Northern Ireland

Sunflowers sown for cancer patients

Image caption The flowers are in a field at Clogherny Road between Omagh and Ballygawley

It is a big, golden eyeful to warm the heart.

The ghost of Vincent van Gogh steps lightly through a field of giant yellow sunflowers dancing in a Tyrone breeze.

Sunflowers are not the crop of choice for farmers working the fields on the road between Ballygawley and Omagh.

This may not be sun-kissed Provence, but turn up the car heater, dream a little and you could be there.

Image copyright Nuala Mccann

The sunflowers come courtesy of Allan Rainey - a councillor for the Ulster Unionist Party in West Tyrone.

A box left at the side of the field informs visitors that they are more than welcome to pick a bunch of flowers and leave a donation for Cancer Research UK.

Field of flowers

It is a charity that has a special place in Allan's heart. His wife, Bertie, died from the disease in 1998, but not before she had helped raise thousands to give others hope.

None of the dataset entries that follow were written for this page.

(* ===== verification/GroupAggregateSpec.v ===== *)
(** The aggregators whose partial results can be combined: adding elements is a homomorphism
    from lists of inputs to a monoid of summaries, and [combine] is its operation.

    Groups of combinable aggregators keep the promises that the merge relies on. *)
From S2P Require Import Prelude Float64 FlexType FlexOps FlexOpsSpec GroupAggregate GroupBy GroupBySpec GroupBySegment.
From S2P Require Import GroupKeySpec.
Import Float64 FlexType FlexOps FlexOpsSpec GroupAggregate GroupBy GroupBySpec GroupKeySpec.
Local Open Scope Z_scope.
Local Open Scope sframe_scope.

Module GroupAggregateSpec.

(** The methods of the classes. *)
Ltac methods :=
  cbn [add_inputs add_element add_element_simple combine emit];
  unfold sum_add_element_simple, sum_combine, min_add_element_simple,
    min_combine, max_add_element_simple, max_combine,
    argmin_add_element, argmin_combine, argmax_add_element,
    argmax_combine, argmin_emit, count_add_element_simple,
    count_combine, non_null_count_add_element_simple, non_null_count_combine,
    zip_list_add_element_simple, zip_list_combine, zip_list_emit,
    select_one_add_element_simple, count_distinct_combine, frequency_count_combine,
    frequency_count_emit; cbn.

Section spec.
Context (oob : Z → Z) (atof : list Z → Z) (hash : flexible_type → Z).

Abbreviation add := (add_inputs oob atof hash).
Abbreviation merge := (combine oob hash).

(** The partial result of a list of inputs. *)
Definition aggregate (v : group_aggregate_value) (l : list (list flexible_type)) : outcome group_aggregate_value :=
  fold_outcome add l (new_instance v).

(** ** Summaries *)

Class Combinable (v : group_aggregate_value) (valid : list flexible_type → Prop) := {
  summary : Type;
  sm_unit : summary;
  sm_op : summary → summary → summary;
  sm_single : list flexible_type → summary;
  sm_state : summary → group_aggregate_value;
  sm_good : summary → Prop;
  sm_new : new_instance v = sm_state sm_unit;
  sm_unit_l m : sm_good m → sm_op sm_unit m = m;
  sm_assoc a b c : sm_good a → sm_good b → sm_good c → sm_op a (sm_op b c) = sm_op (sm_op a b) c;
  sm_single_good x : valid x → sm_good (sm_single x);
  sm_op_good a b : sm_good a → sm_good b → sm_good (sm_op a b);
  sm_add x m : valid x → m = sm_unit ∨ sm_good m → add x (sm_state m) = Ok (sm_state (sm_op m (sm_single x)));
  sm_combine a b : sm_good a → sm_good b → merge (sm_state b) (sm_state a) = Ok (sm_state (sm_op a b));
  sm_emit m : sm_good m → ∃ x, emit atof (sm_state m) = Ok x;
}.

Section laws.
Context {v : group_aggregate_value} {valid : list flexible_type → Prop} {HC : Combinable v valid}.

(** The summary of a list that is not empty. *)
Definition summarise (x : list flexible_type) (l : list (list flexible_type)) : summary :=
  foldl (λ m x, sm_op m (sm_single x)) (sm_single x) l.

Lemma summarise_good l : ∀ x, valid x → Forall valid l → sm_good (summarise x l).
Proof.
  unfold summarise. intros x Hx%sm_single_good HF. revert Hx. generalize (sm_single x).
  induction HF as [|y l Hy _ IH]; intros m Hm; cbn; [done|]. by apply IH, sm_op_good, sm_single_good.
Qed.

Lemma fold_add l : ∀ m, sm_good m → Forall valid l →
  fold_outcome add l (sm_state m) = Ok (sm_state (foldl (λ m x, sm_op m (sm_single x)) m l)).
Proof.
  induction l as [|x l IH]; intros m Hm HF; [done|]. inversion HF; subst. cbn [fold_outcome foldl].
  rewrite sm_add by auto. cbn [mbind outcome_bind]. apply IH; [|done]. by apply sm_op_good, sm_single_good.
Qed.

Lemma aggregate_summary x l : valid x → Forall valid l →
  aggregate v (x :: l) = Ok (sm_state (summarise x l)).
Proof.
  intros Hx HF. unfold aggregate, summarise. cbn [fold_outcome]. rewrite sm_new, sm_add by auto.
  cbn [mbind outcome_bind]. rewrite sm_unit_l by (by apply sm_single_good). apply fold_add; [|done].
  by apply sm_single_good.
Qed.

Lemma aggregate_total l : Forall valid l → ∃ w, aggregate v l = Ok w.
Proof. destruct 1; [by eexists|]. eexists. by apply aggregate_summary. Qed.

Lemma foldl_op l : ∀ a b, sm_good a → sm_good b → Forall valid l →
  foldl (λ m x, sm_op m (sm_single x)) (sm_op a b) l = sm_op a (foldl (λ m x, sm_op m (sm_single x)) b l).
Proof.
  induction l as [|x l IH]; intros a b Ha Hb HF; [done|]. inversion HF; subst. cbn [foldl].
  pose proof (sm_single_good x ltac:(done)). rewrite <- sm_assoc by done. apply IH; [done| |done].
  by apply sm_op_good.
Qed.

Lemma aggregate_combine l1 l2 w1 w2 : Forall valid l1 → Forall valid l2 → l1 ≠ [] → l2 ≠ [] →
  aggregate v l1 = Ok w1 → aggregate v l2 = Ok w2 → merge w2 w1 = aggregate v (l1 ++ l2).
Proof.
  intros H1 H2 Hn1 Hn2. destruct H1 as [|x l1 Hx H1], H2 as [|y l2 Hy H2]; try done.
  rewrite !aggregate_summary by done. intros [= <-] [= <-]. cbn [app].
  rewrite aggregate_summary by (done || by apply Forall_app; auto using Forall_cons).
  rewrite sm_combine by (by apply summarise_good). do 2 f_equal. unfold summarise at 3. rewrite foldl_app.
  cbn [foldl]. symmetry. apply foldl_op; [by apply summarise_good|by apply sm_single_good|done].
Qed.

Lemma aggregate_emit l w : Forall valid l → l ≠ [] → aggregate v l = Ok w → ∃ x, emit atof w = Ok x.
Proof.
  intros HF Hn. destruct HF as [|x l Hx HF]; [done|]. rewrite aggregate_summary by done.
  intros [= <-]. by apply sm_emit, summarise_good.
Qed.
End laws.
(* ===== verification/SFrameSpec.v ===== *)
(** What the operations on frames do: names that are free are found, frames stay valid, and rows
    are read back as they were written, converted to the types of their columns. *)
From stdpp Require Import sorting.
From S2P Require Import Prelude FlexType FlexOps FlexOpsSpec QueryPlan QueryPlanSpec GroupBySpec SFrame.
Import FlexType FlexOps FlexOpsSpec SFrame.
Import QueryPlan(SoftAssign, soft_assign).
Import QueryPlanSpec(fits, SoftAssignTyped, soft_assign_keeps_type).
Import GroupBySpec(bind_Ok, elem_of_concat, filter_all).
Local Open Scope Z_scope.
Local Open Scope sframe_scope.

Module SFrameSpec.

(** ** The searches for a name *)

(** Of more distinct names than are taken, one is free. *)
Lemma not_all_taken (f : nat → name) names fuel :
  (∀ i j, f i = f j → i = j) → (∀ k, (k < fuel)%nat → f k ∈ names) → (fuel ≤ length names)%nat.
Proof.
  intros Hinj Hin. pose proof (NoDup_incl_length (l := map f (seq 0 fuel)) (l' := names)) as H.
  rewrite length_map, length_seq in H. apply H.
  - apply NoDup_ListNoDup, NoDup_fmap_2; [|apply NoDup_seq]. intros i j. apply Hinj.
  - intros x (k & <- & Hk)%in_map_iff. apply list_elem_of_In, Hin. apply in_seq in Hk. lia.
Qed.

Lemma int_to_string_inj n m : 0 ≤ n → 0 ≤ m → int_to_string n = int_to_string m → n = m.
Proof.
  intros Hn Hm Heq. by rewrite <- (parse_int_to_string n Hn), <- (parse_int_to_string m Hm), Heq.
Qed.

Lemma contains_column_spec n names : contains_column n names = true ↔ n ∈ names.
Proof. apply bool_decide_eq_true. Qed.

Lemma contains_column_false n names : contains_column n names = false ↔ n ∉ names.
Proof. apply bool_decide_eq_false. Qed.

(** The search gives a name that is not taken, or every name it tried is. *)
Lemma next_free_name_spec fuel base names : ∀ number,
  match next_free_name fuel number base names with
  | Some n => n ∉ names ∧ ∃ k, n = base ++ int_to_string k
  | None => ∀ k, (k < fuel)%nat → base ++ int_to_string (number + Z.of_nat k) ∈ names
  end.
Proof.
  induction fuel as [|fuel IH]; intros number; cbn [next_free_name]; [intros; lia|].
  destruct (contains_column (base ++ int_to_string number) names) eqn:Hc.
  2:{ apply contains_column_false in Hc. eauto. }
  apply contains_column_spec in Hc. specialize (IH (number + 1)).
  destruct (next_free_name fuel (number + 1) base names); [done|]. intros [|k] Hk; [by rewrite Z.add_0_r|].
  replace (number + Z.of_nat (S k)) with (number + 1 + Z.of_nat k) by lia. apply IH. lia.
Qed.

Lemma next_free_name_found base names : ∃ n k,
  next_free_name (S (length names)) 1 base names = Some n ∧ n ∉ names ∧ n = base ++ int_to_string k.
Proof.
  pose proof (next_free_name_spec (S (length names)) base names 1) as H.
  destruct (next_free_name _ _ _ _) as [n|]; [destruct H as (? & k & ?); by exists n, k|].
  apply (not_all_taken (λ k, base ++ int_to_string (1 + Z.of_nat k))) in H; [lia|].
  intros i j Heq%app_inv_head%int_to_string_inj; lia.
Qed.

She was a member of the Ballygawley Cancer Research committee.

"In one special year, she helped to raise £20,000 for cancer research," Mr Rainey told BBC News NI.

Image caption People leave donations - as well as notes - in return for the sunflowers

His daughter-in-law, Thelma Rainey, followed in her footsteps and has been on the same committee for nearly 20 years.

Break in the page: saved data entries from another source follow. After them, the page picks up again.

Lemma replace_column_ok sf c n sf' : frame_ok sf → typed_column c → replace_column c n sf = Ok sf' → frame_ok sf'.
Proof.
  intros Hok Hc H. assert (n ∈ column_names sf) as Hn.
  { unfold replace_column in H. destruct (contains_column n (column_names sf)) eqn:Hn; [|done]. by apply contains_column_spec. }
  apply list_elem_of_lookup_1 in Hn as [i Hi]. destruct (decide (sa_size c = nrows sf)) as [Hs|Hs].
  - rewrite (replace_column_eq sf c n i) in H by done. injection H as <-. destruct Hok as [? ? ? ? He ?].
    split; unfold num_columns in *; cbn; [done|done|by rewrite length_insert|by apply Forall_insert| |by apply Forall_insert].
    intros Hnil. apply He. apply length_zero_iff_nil. by rewrite <- (length_insert (columns sf) i c), Hnil.
  - exfalso. unfold replace_column in H. destruct (contains_column _ _); [|done]. apply bind_Ok in H as (tmp & _ & H).
    apply bind_Ok in H as (newsf & Hadd & _). destruct (named_column sf i n Hok Hi) as [x Hx].
    unfold add_column in Hadd. rewrite frame_rows in Hadd by done. unfold num_columns in Hadd.
    rewrite (proj2 (Nat.eqb_neq _ _)) in Hadd by (apply lookup_lt_Some in Hx; lia).
    rewrite (proj2 (Nat.eqb_neq (nrows sf) _)) in Hadd by done. done.
Qed.

(** The invariant: every frame that can be made is valid. *)
Lemma made_ok sf : made sf → frame_ok sf.
Proof.
  induction 1 as [cs names fail sf Ht H|names types n fail ws w w' Hne Hw Hl H|sf names sf' _ IH H|sf c n sf' _ IH Hc H
    |sf i sf' _ IH H|sf i j sf' _ IH H|sf c n sf' _ IH Hc H|sf i n sf' _ IH Hn Hu H|sf1 sf2 sf' _ IH1 _ IH2 H|d sf Hd H].
  - by apply make_frame_ok in H as [? _].
  - destruct (opened_names _ _ _ _ _ Hne Hw) as [Hok Hlen].
    destruct (write_each_kept types ws _ w w' (open_for_write_holds _ _ _ _ _ Hw) Hl H) as (Hn & segs & Hs).
    apply (close_ok types segs); [done|by rewrite Hn..].
  - by eapply select_columns_ok.
  - by eapply add_column_ok.
  - by eapply remove_column_ok.
  - by eapply swap_columns_ok.
  - by eapply replace_column_ok.
  - by eapply set_column_name_ok.
  - by eapply append_ok; [exact IH1|exact IH2|].
  - rewrite of_dataframe_ok in H by done. injection H as <-. by apply frame_of_ok.
Qed.
End made.
End SFrameReach.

This year, she asked if they might put up a sign at the field of flowers and encourage people to donate.

"Yesterday alone there was £120 in the box. I am a little shocked at how it has turned out," said Mr Rainey.

"People leave lots of little messages in the box too to say how wonderful the flowers are and telling us to keep up the good work."

It was Thelma Rainey's teenage daughter who came upon a message that touched all their hearts.

"It said: 'For the attention of Vincent van Gogh.

"Lovely idea and great work. Keep going for 2018. Former cancer patient, nine years clear.'"

"That note made it for all of us," said Thelma Rainey. "My youngest daughter found it and she said: 'Mum, this is what it is all about.'"

Gallon of seeds

For Mr Rainey, planting sunflowers began five years ago as part of an environmental project that brought together children from across the Tyrone community.

He planted a strip at one cousin's field and, in more recent times, in another cousin's field at Clogherny Road.

Each Spring, he buys a gallon container load of sunflower seed and sets out to sow them.

Image caption Local school children study the sunflowers and the insects and birds who survive because of them

"They grow vigorously, if there are any weeds they would choke them out," he said.

"Next week we hope to have Roscavey, St Matthew's and Seskinore primary schools down to see them and observe the insects who feed off them."

There is a month's window in which to view the sunflowers in their full glory. Brides come in their white dresses to be photographed among the blooms.

Mr Rainey points out that it is not all his doing and little of the glory of the project belongs to him.

The children of Tyrone shall be taught about the sunflowers, the insects, the seeds and how they help the birds survive the winter.

Another kind of seed has also been planted - an awareness of cancer research and the hope, like the bright smile of a sunflower, that it offers for the future.